My therapist (yes, I have a therapist) calls it "The Voice." The dialogue in your head that you just can't squelch. Its the running commentary in your mind telling you that you look fat in those jeans, that your colleague doesn't want to go to lunch with you so don't ask, your spouse 'has' to compliment you, and at times goes as far as telling you that 'everyone else' is better/happier/skinnier/more accomplished that you are or ever will be. It is the voice that regularly reminds us that we are not everything to everyone (but we should be), we are not celebrity skinny (but we should be), we are not as good (at anything) as the next guy/gal (and never will be) and we aren't as smart as we could be (and eveyone else is, of course).

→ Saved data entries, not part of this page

Definition apply_attempt (desired : Deployment) (autoSync : bool) (updateWindow : Z) (nodeName : string)
    (st : apply_state) : prog (apply_state * result unit) :=
  got ← invoke (GetDeployment (d_Namespace desired) (d_Name desired));
  match got with
  | Err e => Ret (st, Err e)
  | Ok fresh =>
      match validateDeploymentOwnership fresh desired with
      | Err e => Ret (st, Err e)
      | Ok _ =>
          update ← desiredDeploymentUpdate fresh desired;
          match update with
          | Err e => Ret (st, Err e)
          | Ok (candidate, changed) =>
              if negb changed then Ret (st, Ok tt)
              else if negb autoSync then Ret (MkApplyState (ap_updated st) "out-of-sync" (ap_requeue st), Ok tt)
              else
                requeue ← invoke (Throttle updateWindow nodeName);
                if bool_decide (requeue > 0) then
                  invoke (Observe (Inc yanetUpdateThrottledTotal [d_Name desired; d_Namespace desired]));;
                  Ret (MkApplyState (ap_updated st) "sync-waiting" requeue, Ok tt)
                else
                  stop ← checkGlobalStop;
                  match stop with
                  | Err e => Ret (MkApplyState (ap_updated st) (ap_state st) requeue, Err e)
                  | Ok _ =>
                      written ← invoke (UpdateDeployment false candidate);
                      match written with
                      | Err e => Ret (MkApplyState (ap_updated st) (ap_state st) requeue, Err e)
                      | Ok _ => Ret (MkApplyState true (ap_state st) requeue, Ok tt)
                      end
                  end
          end
      end
  end.

(** The sync state, the throttle delay and the error. *)
Definition applyDeployment (desired : Deployment) (autoSync : bool) (updateWindow : Z) (nodeName : string)
    : prog (string * Z * option goerror) :=
  let failed what e :=
    Errorf (what +:+ " Deployment %s/%s: %w") [AStr (d_Namespace desired); AStr (d_Name desired); AErr e] in
  got ← invoke (GetDeployment (d_Namespace desired) (d_Name desired));
  match got with
  | Err e =>
      if IsNotFound e then
        if negb autoSync then Ret ("out-of-sync (missing)", 0, None)
        else
          let desired := upd_meta (λ m, mergeManagedMeta m m) desired in
          stop ← checkGlobalStop;
          match stop with
          | Err e => Ret ("sync-waiting", 0, Some e)
          | Ok _ =>
              created ← invoke (CreateDeployment desired);
              match created with
              | Err e => Ret ("error", 0, Some (failed "create" e))
              | Ok _ =>
                  invoke (Observe (Inc yanetDeploymentsCreatedTotal [d_Name desired; d_Namespace desired]));;
                  Ret ("synced", 0, None)
              end
          end
      else Ret ("error", 0, Some (failed "get" e))
  | Ok existing =>
      match validateDeploymentOwnership existing desired with
      | Err e => Ret ("error", 0, Some e)
      | Ok _ =>
          '(st, err) ← RetryOnConflict (apply_attempt desired autoSync updateWindow nodeName) (MkApplyState false "synced" 0);
          match err with
          | Err e => Ret ("error", 0, Some (failed "update" e))
          | Ok _ =>
              (if ap_updated st
               then invoke (Observe (Inc yanetDeploymentsUpdatedTotal [d_Name desired; d_Namespace desired]))
               else Ret tt);;
              Ret (ap_state st, ap_requeue st, None)
          end
      end
  end.

(** *** Placement transitions (operator_placement.go) *)
Definition deployment_produces (d : Deployment) : bool :=
  negb (deploymentReplicasAreZero d) || bool_decide (dst_Replicas (d_Status d) ≠ 0)
  || bool_decide (dst_ObservedGeneration (d_Status d) < om_Generation (d_Meta d)).

Definition replica_set_produces (s : ReplicaSet) : bool :=
  bool_decide (rs_Replicas s ≠ Some 0) || bool_decide (rs_StatusReplicas s ≠ 0)
  || bool_decide (rs_ObservedGeneration s < om_Generation (rs_Meta s)).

Since putting a name to it ("The Voice"), I wonder why we can't just tell it to shut the hell up and be done with it. Why is it more complicated than that? In my interpretation, the voice is a cumulative compilation of everything we have ever been told. The good things are a whisper, whereas the bad things are a shout. The amount of whispers may outnumber the amount of shouts, say tenfold or even twentyfold (that may or may not be a word), but one shout can drown out ten whispers as if they were never spoken. One shout can zap those whispers and draw the attention of all. All that remains is the echo of the shouting.

We would all be productive, ideal, stable, genuinely happy and make perfect sense- if it were simple enough to just tell the voice to shut the hell up and occassionally have to give it a quick reminder when it started to stir again. But, we are human and alas nothing is ever that simple. We have our demons; battle, battle and battle yet again, and rarely win the game.

We are our own monsters. Our adult minds are our childhood boogie man.